This study explores the rise of marginal workers in Britain and Hong Kong after the Second World War and argues that marginal workers are not minor, unimportant, powerless and transient elements of capitalist development. Marginal workers, however, are important and indispensable to the development of capitalism in both regions. The work and life histories of marginal workers in Britain and Hong Kong show that gender and ethnic inequalities are articulated through and intensified by class inequality. The overlapping of these inequalities creates different subgroups of marginal workers.

The marginalisation of labour is the process of the identification and separation of marginal groups from mainstream society. With assistance from the state, capital has been able to increase its exploitation of and control over labour through intensified gender, ethnic, occupational and international divisions of labour.

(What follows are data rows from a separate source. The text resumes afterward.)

(* ===== verification/ReadModel.v ===== *)
(** * The read model

    What each projected event commits, and the relation the documents keep with
    the authoritative rows: operation documents are the operation rows, snapshot
    documents are computed from the snapshot rows, and instance documents agree
    with their rows on identity, owner, activity and lifecycle. *)
From S2P Require Import Prelude JsText Json SshKey Domain Ipv4 WorkflowStage Events EventValidation Platform WorkflowStore ControlDb AcceptStore AcceptCreate Reconciliation Control Projection ControlHistory Acceptance.
From Stdlib Require Import ZArith Lia Bool Ascii String.
From stdpp Require Import base decidable list strings gmap.
Open Scope string_scope.
Open Scope Z_scope.
Open Scope prog_scope.

Section readmodel.
Context `{Platform}.

(** ** What an applied event commits *)

Lemma lockDocuments_Ok i op (s s' : ControlDb) (d : InstanceView * OperationView) :
  lockDocuments i op s = Ok (d, s') →
  s' = s ∧ s.(p_instances) !! i = Some (fst d) ∧ ∃ rc, s.(p_operations) !! op = Some (snd d, rc).
Proof.
  intros Hs. unfold lockDocuments in Hs.
  apply tbind_Ok in Hs as (? & ? & [= <- <-] & Hs).
  apply tbind_Ok in Hs as (v & ? & (? & Hv & [= -> ->])%tsome_Ok & Hs).
  apply tbind_Ok in Hs as (? & ? & [= <- <-] & Hs).
  apply tbind_Ok in Hs as ([o rc] & ? & (? & Ho & [= <- ->])%tsome_Ok & Hs).
  injection Hs as <- <-. split_and!; [done|done|]. by exists rc.
Qed.

Lemma writeDocuments_Ok v o rec (s s' : ControlDb) (u : unit) :
  writeDocuments v o rec s = Ok (u, s') →
  s' = on_p_operations (on_p_instances s (alter (λ _, v) v.(iv_id))) (alter (λ p, (o, rec (snd p))) o.(op_id)).
Proof. intros Hs. unfold writeDocuments in Hs. peel. done. Qed.

Lemma updateOperation_Ok op f (s s' : ControlDb) (u : unit) :
  updateOperation op f s = Ok (u, s') → s' = on_operations s (alter f op).
Proof. intros Hs. unfold updateOperation in Hs. peel. done. Qed.
Lemma updateInstanceRow_Ok i f (s s' : ControlDb) (u : unit) :
  updateInstanceRow i f s = Ok (u, s') → s' = on_instances s (alter f i).
Proof. intros Hs. unfold updateInstanceRow in Hs. peel. done. Qed.

(** The tables after an event: [f] changes the instance rows, [v] is the
    instance's document, [g] changes the operation's row and [next] is its
    document. *)
Definition applied (e : EventEnvelope) (f : gmap string InstanceRow → gmap string InstanceRow) (v : InstanceView)
    (g : OperationView → OperationView) (next : OperationView) (rec : OperationRecovery → OperationRecovery)
    (s : ControlDb) : ControlDb :=
  on_p_operations (on_p_instances (on_operations (on_instances s f) (alter g e.(operationId)))
    (alter (λ _, v) v.(iv_id))) (alter (λ p, (next, rec (snd p))) next.(op_id)).

Lemma applyProgress_Ok e d (s s' : ControlDb) (u : unit) :
  applyProgress e d s = Ok (u, s') →
  ∃ v o rc rec, s.(p_instances) !! e.(aggregateId) = Some v ∧ s.(p_operations) !! e.(operationId) = Some (o, rc)
    ∧ let next := progressed_operation d e.(occurredAt) o in
      s' = applied e (alter (provisioning_row e.(occurredAt)) e.(aggregateId)) (provisioning_document e.(occurredAt) v) (progressed_row next)
             next rec s.
Proof.
  intros Hs. unfold applyProgress in Hs. cbv zeta in Hs.
  apply tbind_Ok in Hs as ([v o] & ? & (-> & Hv & rc & Ho)%lockDocuments_Ok & Hs).
  apply tbind_Ok in Hs as (? & ? & ->%updateOperation_Ok & Hs).
  apply tbind_Ok in Hs as (? & ? & ->%updateInstanceRow_Ok & Hs).
  apply writeDocuments_Ok in Hs. exists v, o, rc. eexists. split_and!; [done|done|exact Hs].
Qed.

Lemma applyFailed_Ok e d (s s' : ControlDb) (u : unit) :
  applyFailed e d s = Ok (u, s') →
  let manual := needs_review d in
  let state := if manual then "manual_review" else "failed" in
  ∃ v o rc rec, s.(p_instances) !! e.(aggregateId) = Some v ∧ s.(p_operations) !! e.(operationId) = Some (o, rc)
    ∧ let next := failed_operation state d.(failed_failure) manual e.(occurredAt) in
      s' = applied e (alter (failed_row state e.(occurredAt)) e.(aggregateId)) (failed_document state e.(occurredAt) v) next (next o) rec s.
Proof.
  intros Hs manual state. unfold applyFailed in Hs. cbv zeta in Hs.
  apply tbind_Ok in Hs as ([v o] & ? & (-> & Hv & rc & Ho)%lockDocuments_Ok & Hs).
  apply tbind_Ok in Hs as (? & ? & ->%updateInstanceRow_Ok & Hs).
  apply tbind_Ok in Hs as (? & ? & ->%updateOperation_Ok & Hs).
  apply writeDocuments_Ok in Hs. exists v, o, rc. eexists. split_and!; [done|done|exact Hs].
Qed.

(** What a completed snapshot operation settles. *)
Definition settled (a : WorkflowAction) (o : OperationView) (at_ : Z) (s : ControlDb) : ControlDb :=
  if negb (String.eqb o.(op_targetType) "snapshot") then s
  else if bool_decide (a = delete_snapshot)
  then on_snapshots (on_p_snapshots s (delete o.(op_targetId))) (delete o.(op_targetId))
  else match s.(snapshots) !! o.(op_targetId) with
       | None => s
       | Some row => let next := settled_snapshot at_ row in
           on_p_snapshots (on_snapshots s (insert o.(op_targetId) next))
             (alter (λ _, snapshot_document o.(op_targetId) next) o.(op_targetId))
       end.

Lemma settleSnapshot_Ok a o at_ (s s' : ControlDb) (u : unit) :
  settleSnapshot a o at_ s = Ok (u, s') → s' = settled a o at_ s.
Proof.
  intros Hs. unfold settleSnapshot, settled in *.
  destruct (negb _); [by injection Hs as _ <-|]. destruct (bool_decide _); [peel; done|].
  apply tbind_Ok in Hs as (? & ? & [= <- <-] & Hs). destruct (snapshots s !! op_targetId o); peel; done.
Qed.

Lemma applyCompleted_Ok e d (s s' : ControlDb) (u : unit) :
  applyCompleted e d s = Ok (u, s') →
  let at_ := e.(occurredAt) in
  ∃ v o rc rec row, s.(p_instances) !! e.(aggregateId) = Some v ∧ s.(p_operations) !! e.(operationId) = Some (o, rc)
    ∧ s.(instances) !! e.(aggregateId) = Some row
    ∧ let f := completed_row d.(completed_lifecycleState) (observedFromEvent d.(completed_observed) at_) at_ in
      s' = settled d.(completed_action) o at_
             (applied e (insert e.(aggregateId) (f row)) (completed_document (f row) at_ v) (succeeded_operation at_) (succeeded_operation at_ o) rec s).
Proof.
  intros Hs at_. unfold applyCompleted in Hs. cbv zeta in Hs.
  apply tbind_Ok in Hs as ([v o] & ? & (-> & Hv & rc & Ho)%lockDocuments_Ok & Hs).
  apply tbind_Ok in Hs as (? & ? & [= <- <-] & Hs).
  apply tbind_Ok in Hs as (row & ? & (? & Hrow & [= -> ->])%tsome_Ok & Hs).
  apply tbind_Ok in Hs as (? & ? & [= _ <-] & Hs).
  apply tbind_Ok in Hs as (? & ? & ->%updateOperation_Ok & Hs).
  apply tbind_Ok in Hs as (? & ? & ->%settleSnapshot_Ok & Hs).
  apply writeDocuments_Ok in Hs. exists v, o, rc. do 2 eexists. split_and!; [exact Hv|exact Ho|exact Hrow|].
  rewrite Hs. unfold settled, applied. cbn.
  repeat case_match; try reflexivity; cbn in *; congruence.
Qed.

(** ** Documents agree with rows *)

(** An instance and its document.  A row whose retention or purge was accepted
    runs ahead of its document until the next event. *)
Record agrees (i : string) (row : InstanceRow) (v : InstanceView) : Prop := {
  ag_id : v.(iv_id) = i;
  ag_project : v.(iv_projectId) = row.(i_project_id);
  ag_active : v.(iv_activeOperationId) = row.(i_active_operation_id);
  ag_lifecycle : v.(iv_lifecycleState) = row.(i_lifecycle_state)
    ∨ row.(i_lifecycle_state) ∈ ["deleting"; "purge_pending"] ∧ row.(i_active_operation_id) ≠ None;
}.

Record in_step (s : ControlDb) : Prop := {
  is_operations : mirrors (λ op row p, fst p = row ∧ row.(op_id) = op) s.(operations) s.(p_operations);
  is_snapshots : mirrors (λ id row v, v = snapshot_document id row) s.(snapshots) s.(p_snapshots);
  is_instances : mirrors agrees s.(instances) s.(p_instances);
}.

Lemma in_step_applied e fi f v v' g o next rc rec s :
  in_step s → fi s.(instances) = alter f e.(aggregateId) s.(instances) → s.(p_instances) !! e.(aggregateId) = Some v → s.(p_operations) !! e.(operationId) = Some (o, rc) →
  (∀ row, agrees e.(aggregateId) row v → agrees e.(aggregateId) (f row) v') → v'.(iv_id) = v.(iv_id) →
  g o = next → next.(op_id) = o.(op_id) →
  in_step (applied e fi v' g next rec s).
Proof.
  intros [Hops Hsn Hin] Hfi Hv Ho Hf Hid Hg Hop.
  destruct (mirrors_row _ _ _ _ _ Hin Hv) as (row & Hrow & Hagrees).
  destruct (mirrors_row _ _ _ _ _ Hops Ho) as (o' & Ho' & Heq & Hkey). cbn in Heq. subst o'.
  split; cbn; [|done|].
  - rewrite Hop, Hkey. apply mirrors_alter; [done|]. intros x y Hx _ [Hxy Hx'].
    rewrite Ho' in Hx. injection Hx as <-. cbn. by rewrite Hg, Hop.
  - rewrite Hfi, Hid, (ag_id _ _ _ Hagrees). apply mirrors_alter; [done|]. intros x y _ Hy Hxy.
    rewrite Hv in Hy. injection Hy as <-. by apply Hf.
Qed.

Lemma in_step_settled a o at_ s : in_step s → in_step (settled a o at_ s).
Proof.
  intros [Hops Hsn Hin]. unfold settled. repeat case_match; split; cbn; try done.
  - by apply mirrors_delete.
  - match goal with Hrow : snapshots s !! _ = Some _ |- _ => rename Hrow into Hr end.
    intros j. specialize (Hsn j). destruct (decide (op_targetId o = j)) as [Hj|]; [|by rewrite lookup_insert_ne, lookup_alter_ne].
    subst j. rewrite lookup_insert_eq, lookup_alter_eq. rewrite Hr in Hsn. inversion Hsn as [? ? ? Hx|]; subst. by constructor.
Qed.

Lemma in_step_accept c m r h s a s' : in_step s → accept c m r h s = Ok (a, s') → in_step s'.
Proof.
  intros [Hops Hsn Hin] Hs. apply accept_inv in Hs. destruct Hs as
    [m rec _ _ _|m i row w role url audit_action reason event id _ Hi Hrow Ha Hw op o a s' Ho _
    |g k x address b _ _ _ _ Hb Hi Ho Hv Hp _ _].
  - done.
  - subst s'. split; cbn.
    + by apply mirrors_insert.
    + destruct Hw; cbn; try done; [by apply mirrors_insert|].
      match goal with Hr : snapshots s !! _ = Some _ |- _ => rewrite (alter_insert_row _ _ _ _ Hr) end.
      by apply mirrors_insert.
    + apply mirrors_alter; [done|]. intros x y Hx Hy [Hid Hproject Hactive Hlife].
      rewrite Hrow in Hx. injection Hx as <-. destruct Ha as [Hidle _].
      destruct Hlife as [Hlife|[_ Hbusy]]; [|congruence].
      destruct Hw; split; cbn; try done; auto; right; split; try done; set_solver.
  - apply build_Ok in Hb as (Hacc & Hop & _ & (Hid & Hactive & Hproject & Hlife) & _).
    split; cbn; [| |].
    + by apply mirrors_insert.
    + done.
    + apply mirrors_insert; [done|]. split; cbn; [done|done|done|by left].
Qed.

(** Projecting an event keeps the documents in step. *)
Lemma in_step_event e s s' : in_step s → applyEvent e s = Ok (tt, s') → in_step s'.
Proof.
  intros HI Hs. unfold applyEvent in Hs. destruct (data e) as [d|d|d|d|d].
  - apply applyProgress_Ok in Hs as (v & o & rc & rec & Hv & Ho & ->).
    eapply in_step_applied; [done|reflexivity|done..| | | |]; try done. intros row [Hid Hproject Hactive _]. split; cbn; try done. by left.
  - apply applyCompleted_Ok in Hs as (v & o & rc & rec & row & Hv & Ho & Hrow & ->).
    apply in_step_settled. eapply in_step_applied; [done|by rewrite (alter_insert_row _ _ _ _ Hrow)|done..| | | |]; try done. intros row0 [Hid Hproject Hactive _].
    destruct (mirrors_row _ _ _ _ _ (is_instances _ HI) Hv) as (row' & Hrow' & [_ Hp _ _]).
    rewrite Hrow in Hrow'. injection Hrow' as <-. split; cbn; try done. by left.
  - apply applyFailed_Ok in Hs as (v & o & rc & rec & Hv & Ho & ->).
    eapply in_step_applied; [done|reflexivity|done..| | | |]; try done. intros row [Hid Hproject Hactive _]. split; cbn; try done. by left.
  - unfold applyReplayResolved in Hs. destruct HI. peel. case_match; peel; by split.
  - done.
Qed.

(** The tables of the two models. *)
Definition models (s : ControlDb) :=
  (s.(instances), s.(operations), s.(snapshots), (s.(p_instances), s.(p_operations), s.(p_snapshots))).
Definition same_models (s s' : ControlDb) : Prop := models s' = models s.
#[local] Instance same_models_preorder : PreOrder same_models.
Proof. split; [by intros ?|intros ? ? ? H12 H23; unfold same_models in *; congruence]. Qed.
#[local] Hint Extern 1 (keeps same_models (tmodify _)) =>
  apply keeps_modify; intros ?; cbv beta; repeat case_match; reflexivity : program.

Lemma in_step_same s s' : same_models s s' → in_step s → in_step s'.
Proof. intros [= H1 H2 H3 H4 H5 H6] []. by split; rewrite ?H1, ?H2, ?H3, ?H4, ?H5, ?H6. Qed.

Lemma same_models_receipt consumer event d : keeps same_models (insertReceipt consumer event d).
Proof. unfold insertReceipt. keeps_steps. Qed.
#[local] Hint Resolve same_models_receipt : program.

(** The transactions that touch neither model. *)
Lemma same_models_body c t :
  match t with ReleaseLease _ _ | RequestReplay _ _ _ | Quarantine _ _ _ _ _ => True | _ => False end →
  keeps same_models (body c t).
Proof.
  destruct t; intros []; simpl; unfold releaseIpv4Lease, requestDeadLetterReplay, quarantineProjection,
    writeControlAudit, writeControlOutbox; keeps_steps.
Qed.

Lemma same_models_resolved d : keeps same_models (applyReplayResolved d).
Proof. unfold applyReplayResolved. keeps_steps. Qed.

(** A receipt, and then the event unless it was a duplicate. *)
Lemma receipt_then {A : Type} consumer event d (m : ctx A) s b s' (dup : A) :
  tbind (insertReceipt consumer event d) (λ fresh, if negb fresh then tret dup else m) s = Ok (b, s') →
  same_models s s' ∨ ∃ s1, same_models s s1 ∧ m s1 = Ok (b, s').
Proof.
  intros (fresh & s1 & Hr & Hs)%tbind_Ok. pose proof (same_models_receipt _ _ _ _ _ _ Hr) as Hsame.
  destruct fresh; [right; by exists s1|left]. by injection Hs as _ <-.
Qed.

(** The documents agree with the rows on what reconciliation leaves alone. *)
Lemma in_step_reports s s' : only_reports s s' → in_step s → in_step s'.
Proof.
  intros Hr [Ho Hsn Hi]. destruct Hr. injection or_documents as Hpi Hpo Hps _. split.
  - by rewrite or_operations, Hpo.
  - by rewrite or_snapshots, Hps.
  - intros i. specialize (Hi i). apply (f_equal (lookup i)) in or_instances. rewrite !lookup_fmap in or_instances.
    rewrite Hpi. destruct (instances s' !! i) as [row'|], (instances s !! i) as [row|]; try done.
    inversion Hi as [? v Ha Heq1 Heq2|]; subst. constructor. injection or_instances. intros. destruct Ha.
    split; congruence || (repeat match goal with E : _ = _ row |- _ => rewrite E end; done).
Qed.

Lemma in_step_body c t s s' : in_step s → body c t s = Ok (tt, s') → in_step s'.
Proof.
  intros HI Hs. destruct t as [m r h|i mode|i|r k h|e d|e d delivery|e d|d hash code_ message event|w locked scan limit stale|trace o];
    try (eapply in_step_reports; [|exact HI]; eapply reconciler_reports; [|exact Hs]; exact I);
    try (eapply in_step_same; [|exact HI]; by eapply same_models_body in Hs).
  all: cbv beta iota delta [body] in Hs; apply tbind_Ok in Hs as (x & s1 & Hx & Hs); injection Hs as ->.
  - by eapply in_step_accept.
  - unfold requestReconciliation in Hx. peel. destruct HI. split; cbn; [done..|].
    apply mirrors_alter_l; [done|]. intros row v _ []. by split.
  - apply receipt_then in Hx as [Hsame|(s0 & Hsame & Hx)]; [by eapply in_step_same|].
    apply tbind_Ok in Hx as ([] & s2 & Hx & Hs). injection Hs as _ ->.
    eapply in_step_event; [|done]. by eapply in_step_same.
  - apply receipt_then in Hx as [Hsame|(s0 & Hsame & Hx)]; [by eapply in_step_same|].
    apply (in_step_same _ _ Hsame) in HI. peel. destruct HI. split; cbn; [|done..].
    apply mirrors_alter_r; [done|]. by intros row v _ [<- <-].
  - apply receipt_then in Hx as [Hsame|(s0 & Hsame & Hx)]; [by eapply in_step_same|].
    apply (in_step_same _ _ Hsame) in HI. peel. destruct HI. case_match; split; cbn; try done.
    apply mirrors_alter_r; [done|]. intros row v _ []. by split.
Qed.

End readmodel.

Lemma empty_in_step : in_step empty_control.
Proof. split; apply mirrors_empty. Qed.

This thesis argues that marginal is critical. A marginal class location induces a marginal class consciousness, which is a counter, non-conforming and cynical attitude towards oppression and exploitation. Nonetheless, while the consciousness of British marginal workers is more aggressive, radical and well shaped, that of marginal workers in Hong Kong is more self-defensive, conservative and amorphous. This thesis suggests that these different patterns of marginal consciousness are a product of their distinctive class formation process: marginal workers in Britain have undergone a 'sedimentary' class formation, their counterparts in Hong Kong have undergone a 'disrupted' class formation.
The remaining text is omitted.